Тени у стадиона «Динамо»

(Окончание. Начало в №№ 168 —170.)

(Окончание. Начало в №№ 168 —170.)


Но вот Цанава почему–то крепко недолюбливал его. Во время тренировочной игры стоял у кромки поля, что–то выкрикивал, ругался. Был у него зуб на Абрамовича всегда. Цанава был уверен, что тот, с такой фамилией да еще из Бобруйска, наверняка еврей, пусть даже и белоголовый.


Но самый нелюбимый у министра игрок все же не изгонялся из команды, не забрасывался со злости куда–нибудь в армейскую дыру, на вышку в лагеря. Кто–то внушал Цанаве: надо потерпеть. И тот на публичный гнев боялся рисковать, хотел, чтобы его «Динамо» так часто не проигрывало, чтобы в него не щелкали насмешки из Москвы, со стороны тоже Лаврентия, патрона главного в стране московского «Динамо».


Непонятным для непосвященных было уже само появление блондина–бобруйчанина в Минске.


Цанава, человек кавказский, генерал–лейтенант закрытых, всемогущих органов, в буквальном смысле похитил парня. Того везли из белорусской полковой команды куда–то в Россию. Зная об этом, болеющий футболом генерал–министр послал на вокзал своих умельцев из МГБ.


Когда заметный всем беловолосый армеец вышел освежиться на перрон, за ним пришли. Машина — пять минут по улицам — и вестибюль МГБ Цанавы на проспекте имени Сталина. Доклад дежурного по телефону:


— Товарищ министр, они уже здесь!


Еще минута — и высокий кабинет, его маленький хозяин и русская, с грузинским выговором, речь.


Только тогда, наверное, и тронулся дальше поезд, с которого глава гэбистов Белоруссии почти шутя снял игрока для любимого «Динамо», отряда безоружных гладиаторов, так редко побеждавших в минском Колизее.


В команде Абрамович был новичком и самым молодым. Робел, стеснялся, в динамовском автобусе старался сесть на заднее сиденье. Там доставал какую–то фотокарточку и, ссутулившись, подняв воротник демисезонного пальто, весь уходил в разглядывание своей секретной драгоценности.

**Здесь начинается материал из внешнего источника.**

Lemma server_echo_options hop hop' link source ifindex data payload :
  server_echo hop' (relayEnvelope hop link source ifindex data) payload =
  envelope_header dhcpMsgRelayRepl hop' link source ++
    (([ifid_option ifindex; (dhcpOptRelayMsg, payload)] ≫= option_wire) ++ []).
Proof.
  unfold server_echo, relayEnvelope, envelope_header, ifid_option, option_wire.
  cbn [mbind list_bind fst snd]. rewrite !app_nil_r, <- !(assoc_L (++)), length_le_bytes.
  generalize (be_bytes 2 (u16 (Z.of_nat (length data)))); intros lenb.
  generalize (le_bytes 4 (u32 ifindex)) (length_le_bytes 4 (u32 ifindex)); intros ib Hib.
  generalize (As16 link) (length_As16 link) (As16 source) (length_As16 source).
  intros a Ha b Hb.
  do 17 (destruct a as [|? a]; [discriminate Ha || idtac|]); [|discriminate Ha].
  do 17 (destruct b as [|? b]; [discriminate Hb || idtac|]); [|discriminate Hb].
  do 5 (destruct ib as [|? ib]; [discriminate Hib || idtac|]); [|discriminate Hib].
  reflexivity.
Qed.

Lemma ifid_option_wf ifindex : option_wf (ifid_option ifindex).
Proof. split; cbn; unfold dhcpOptInterfaceID; lia. Qed.
Lemma relaymsg_option_wf data : Z.of_nat (length data) < 65536 → option_wf (dhcpOptRelayMsg, data).
Proof. intros. split; cbn; unfold dhcpOptRelayMsg; lia. Qed.

(** The two options of an envelope, scanned. *)
Lemma scan_fold_envelope ifindex payload :
  0 ≤ ifindex < 2 ^ 31 →
  scan_fold [ifid_option ifindex; (dhcpOptRelayMsg, payload)] noReplyOpts =
  mkReplyOpts (Some ifindex) (Some payload).
Proof.
  intros Hi. unfold scan_fold, ifid_option. cbn [foldl fst snd].
  unfold replyOption at 2. rewrite length_le_bytes. cbn -[le_val le_bytes i32 u32].
  rewrite le_val_le_bytes, Z.mod_small by apply u32_range.
  by rewrite i32_u32_small by lia.
Qed.

Lemma reply_target_echo hop hop' link source ifindex data payload :
  0 ≤ ifindex < 2 ^ 31 → 4 ≤ Z.of_nat (length payload) < 65536 →
  reply_target (server_echo hop' (relayEnvelope hop link source ifindex data) payload) =
  Some (ifindex, payload).
Proof.
  intros Hi Hp. rewrite server_echo_options. unfold reply_target.
  set (d := envelope_header _ _ _ _ ++ _).
  assert (replyScan (length d) d 34 noReplyOpts =
    Ok (mkReplyOpts (Some ifindex) (Some payload))) as ->.
  { rewrite <- (scan_fold_envelope ifindex payload) by done.
    rewrite <- (length_envelope_header dhcpMsgRelayRepl hop' link source).
    apply replyScan_options; [|left; cbn; lia|unfold d; rewrite !length_app; lia].
    constructor; [apply ifid_option_wf|].
    constructor; [apply relaymsg_option_wf; lia | done]. }
  assert (34 ≤ length d)%nat by (unfold d; rewrite length_app, length_envelope_header; lia).
  destruct (Nat.leb_spec 34 (length d)), (Nat.leb_spec 4 (length payload)); try lia. done.
Qed.

Lemma server_echo_link hop hop' link source ifindex data payload :
  take 16 (drop 2 (server_echo hop' (relayEnvelope hop link source ifindex data) payload)) = As16 link.
Proof.
  rewrite server_echo_options. unfold envelope_header. rewrite <- !(assoc_L (++)).
  change (drop 2 ([dhcpMsgRelayRepl; hop'] ++ ?k)) with k.
  rewrite take_app_le by (rewrite length_As16; lia).
  apply take_ge. rewrite length_As16. lia.
Qed.

Section Answer.
Context `{KN : Kernel} `{!KernelOk KN}.

Lemma quiet_state P s s' t :
  emitted sends [] s (set_trace t s) → (∀ e, P e → sends e = []) →
  emits P (set_trace t s) s' → emitted sends [] s s'.
Proof. intros H1 HP H2. exact (emitted_trans _ [] [] _ _ _ H1 (emits_emitted _ _ _ _ HP H2)). Qed.

Lemma deliverReply_sends data payload p s :
  (34 ≤ length data)%nat → (4 ≤ length payload)%nat →
  let i := heap s !!! p in
  wp (deliverReply data payload p)
     (λ _ s', emitted sends (if Master i then []
        else dhcp_out i (AddrFrom16 (take 16 (drop 2 data))) (reply_port payload) payload) s s') s.
Proof.
  intros Hd Hp i. unfold deliverReply. apply wp_bind, wp_deref. fold i.
  destruct (Master i); cbn [orb]; [apply wp_skip, emitted_refl|].
  unfold dhcp_out. destruct (dhcp i) as [ds|] eqn:Eds; [|apply emitted_refl].
  rewrite bool_decide_eq_false_2 by done.
  destruct payload as [|p0 payload']; [cbn in *; lia|].
  apply wp_bind. eapply wp_lift; [reflexivity|].
  apply wp_bind. eapply wp_lift; [by apply slice_ok; lia|].
  eapply wp_quiet_then; [apply logf_stable | apply log_ev_sends |].
  intros [] s2 [t ->]. wp_use sendDHCPv6_sends. intros [] s3 Hs3.
  unfold dhcp_out in Hs3. cbn in Hs3. fold i in Hs3. rewrite Eds in Hs3.
  unfold reply_port. cbn [head]. by destruct (Z.eqb_spec p0 dhcpMsgRelayRepl) as [->|];
    [|rewrite bool_decide_eq_false_2 by congruence].
Qed.

Lemma relayServerResponse_outcome data s :
  wp (relayServerResponse data)
     (λ _ s', ∃ xs, emitted sends xs s s' ∧ reply_outcome s data xs) s.
Proof.
  unfold relayServerResponse. apply wp_bind, wp_log. intros s0 Hs0.
  assert (emitted sends [] s s0) as He by (eapply emits_emitted; [apply log_ev_sends | done]).
  destruct (emitted_same_mem _ _ _ _ He) as [t0 ->]. unfold reply_outcome, reply_target.
  destruct (Nat.ltb_spec (length data) 34), (Nat.leb_spec 34 (length data)); try lia;
    [apply wp_skip; by exists []|].
  destruct data as [|b0 rest] eqn:Ed; [cbn in *; lia|]. rewrite <- Ed in *.
  apply wp_bind. eapply wp_lift; [by rewrite Ed|]. cbn [andb].
  replace (head data) with (Some b0) by by rewrite Ed.
  destruct (Z.eqb_spec b0 dhcpMsgRelayRepl) as [->|Hne]; cbn [negb];
    [rewrite bool_decide_eq_true_2 by done
    |rewrite bool_decide_eq_false_2 by congruence; apply wp_skip; by exists []].
  destruct (replyScan_total (length data) data 34 noReplyOpts) as [opts Ho]; [lia|].
  apply wp_bind. eapply wp_lift; [exact Ho|]. rewrite Ho.
  destruct opts as [[ix|] [payload|]]; cbn [ro_ifaceidx ro_payload]; try (apply wp_skip; by exists []).
  destruct (Nat.ltb_spec (length payload) 4), (Nat.leb_spec 4 (length payload)); try lia;
    [apply wp_skip; by exists []|].
  apply wp_bind, wp_find_interface.
  - intros n p s1 Hs1 Hn Hix. to_prop. cbn in Hn, Hix.
    pose proof (quiet_state _ _ _ _ He query_ev_sends Hs1) as He1.
    destruct (emitted_same_mem _ _ _ _ He1) as [t1 ->].
    wp_use deliverReply_sends; [done..|]. intros [] s2 Hs2. cbn in Hs2.
    eexists. split; [exact (emitted_trans sends [] _ _ _ _ He1 Hs2)|]. left. eauto.
  - intros s1 Hs1 Hnone. apply wp_skip. exists [].
    split; [exact (quiet_state _ _ _ _ He query_ev_sends Hs1)|].
    right. split; [|done]. intros n p Hn ?. specialize (Hnone n p Hn). by to_prop.
Qed.
End Answer.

Автобус уезжал со стадиона. Цанава смотрел ему вслед, что–то ворчливо бормоча себе под нос. Его новенькая «Победа» стояла на верхней площадке стадиона у правительственной ложи.


Однажды кто–то на ней нарисовал заборные рисунки и написал такие же слова. Потом любили рассказывать, как шеф МГБ звонил почему–то редактору газеты «Физкультурник Белоруссии» Павлюченкову:


— Зачэм твои на моей машине плахие слова написали? Думаешь, забуду? Нэ–эт!..


Автобус вез динамовцев на дачу министерства Цанавы, в Лошицу, на окраине Минска. Футболисты называли ее «Белая дача». Там они жили и готовились к матчам. А Цанава ехал на свою дачу, возле Степянки, в противоположную сторону.


Дом его, все пристройки и сараи, гаражи тут занимали столько места, сколько им было нужно. Никто не знал и не считал. А невысокий еловый и сосновый лес вокруг тоже был как бы в ведомстве Цанавы. Любители грибов и ягод вдруг натыкались на колючую проволоку, подняв глаза, за ней видели такой же лес. Только без тропок грибников. Ясное дело: ягод там, нетронутых, было полно.


Женщин эта проволочная граница просто притягивала. Легко проползая под ней, они собирали землянику, чернику. И тут же обнаруживали над собой охранника. Он вел всех нарушительниц границы в хозяйский дом. Хозяин, как и его тезка в Москве, со знанием дела осматривал, оценивал преступниц. Кого–то оставлял для долгих разговоров–уговоров, остальных отсылал собирать ягоды опять, только под присмотром охраны.


Полные банки, ведра поздно вечером ставили на крыльце хозяина. Близились сумерки, заканчивалось воскресенье. Цанава милостиво отпускал «воровок». У поста охранники шлепали каждой по заду резиновой плеткой:


— Еще раз словим — такие метки–ягодки оставим на твоем «тендере», что мужу сзади дать не сможешь, поняла?


И это тут, на личной даче Цанавы, а не на Белой даче его футбольных подопечных, и происходило то, что всегда уже будет потом обозначаться цепочкой вот таких отметок места и времени: Минск — 13 января 1948 года — убийство актера Соломона Михоэлса, председателя Еврейского антифашистского комитета.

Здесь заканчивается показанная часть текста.